Each day I become more and more convinced that success is 30% preparation through study, 30% perspiration through long hours of work, and 40% determination as in never giving up. The last being the hardest. I think this applies to everything in life.
Ross Perot once said, “Most people give up just when they are about to achieve success.”
Grafting – Attempt #1:
I have watched countless YouTube videos on grafting and queen rearing. My favorite way to do this is by the Cloak-board Method – it seems to be the most bee friendly method. Indian Summer Apiaries made a great video on how to do this.
Step 1: Picket the queen (4) days before you plan to graft so that you know where the eggs and young larva are. I didn’t do that but I probably will in the future.
Step 2: (24) hours before you graft, segregate the queen from the rest of the hive. You do this by swapping the bottom box (brood chamber) with the top box (usually a honey super) and placing a cloak-board between the two.
A cloak-board needs to have an exit in it so the bees can still come and go. I used a second bottom board for this. The exit on the cloak-board faces 180degrees from the original hive entrance. This way all the field bees will return to the bottom (Queenless) box and make it feel crowded. This is supposed to put the bees in mind to rear a new queen.
One thing I did wrong was to place all but one frame of brood with the queenless box. This may cause the bees to draw out queen cells that I didn’t graft. If so, so be it. This will give me a few extra queen cells. Had I picketed the queen I would have done this correctly but since I couldn’t see the eggs I just put all the brood in the queenless box.
Step 3: Graft the youngest larva (those next to the eggs). Then place the grafts into the queenless half of the hive.
This part had me really stressed out and that anxiety caused me to procrastinate. The hive at my house is in a very shaded spot – as is most of my yard. Because of this, it is very hard to see the eggs despite my very good near sight. So I took two frames out of the hive – each had very young larva in it and I wagered that there would be eggs and day old larva very near by.
Once in the shop my wager paid off and I found a quarter frame of eggs and so I grafted the adjacent larva. I feel very confident that my grafts were done correctly. I used a Chinese grafting tool. It didn’t go as quickly as it did in the video – the girl in the video made it look easy. Instead, I fond that if I pushed back one of the cell walls, I could get the proper angle to retrieve the larva. I’m sure I’ll get better and faster as I go.
My wife assisted me in finding the eggs but actually spent most of her time taking photos and fawning over the (4) or (5) bees that were hatching out of the second frame I took into the shop. While she was absolutely no help whatsoever, she was incredibly cute!
Step 4: (24) hours after you place the grafts, move the brood box with the queen back to the bottom of the hive, place a queen excluder between the two so that she can’t destroy the new grafts and the hive is restored back to a queen-right position.
We now have queen cells… I hope. I will complete Step (4) tonight.
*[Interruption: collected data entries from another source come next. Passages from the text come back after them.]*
Definition list_project_chains (data_dir : path) : Report (list ProjectChainSummary) :=
  let dir := path_join data_dir #"projects" in
  entries ← subdirs_of dir;
  out ← collect (project_entry dir) entries;
  mret (merge_sort project_le out).

Fixpoint first_there (candidate : str → path) (names : list str) : Report (option str) :=
  match names with
  | [] => mret None
  | name :: names' =>
      there ← file_exists (candidate name);
      if (there : bool) then mret (Some name) else first_there candidate names'
  end.

Definition find_agent_for_job (data_dir : path) (job_id : N) : Report (option str) :=
  let agents_dir := path_join data_dir #"agents" in
  agents ← subdirs_of agents_dir;
  first_there (λ a, path_join (path_join (path_join (agents_dir ++ [a]) #"jobs") (fmt_dec job_id)) #"seal.jsonl") agents.

Definition resolve_project_for_rfc (data_dir : path) (rfc_id : str) : Report (option str) :=
  let projects_dir := path_join data_dir #"projects" in
  entries ← subdirs_of projects_dir;
  first_there (λ p, path_join (path_join (projects_dir ++ [p]) #"rfcs") (rfc_id ++ #".md")) entries.

Definition job_path (data_dir : path) (agent : str) (job_id : N) : path :=
  path_join (path_join (path_join (path_join (path_join data_dir #"agents") agent) #"jobs") (fmt_dec job_id)) #"seal.jsonl".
On Step (2) I was able to find my new queen (the hybrid from my VSH and survivor stock). She is a laying machine – (10) frames of brood. When I found here, I caged her in a hairclip looking cage I have to keep her safe.
However, when I had finished setting up the hive, I decided to take a few picture (she was so red and beautiful). Well I got my camera phone out and ready to take the picture as I let here out but just as I did, my camera switched views. distracted, I released the spring on the queen cage which pinned the queen around the abdomen. The spring doesn’t have much pressure but it may have been enough to damage her. When I released here she ran quickly up my glove and then into the hive… I am guessing she ran into the hive since I couldn’t find her on my person.
I am just sick about the thought of killing this amazing egg laying machine. I looked for her yesterday but didn’t find her – that doesn’t mean she is gone, as I often overlook the queens. I will know by Wednesday, as she has a lot of open frames to lay in and if there are any new eggs, then she is okay.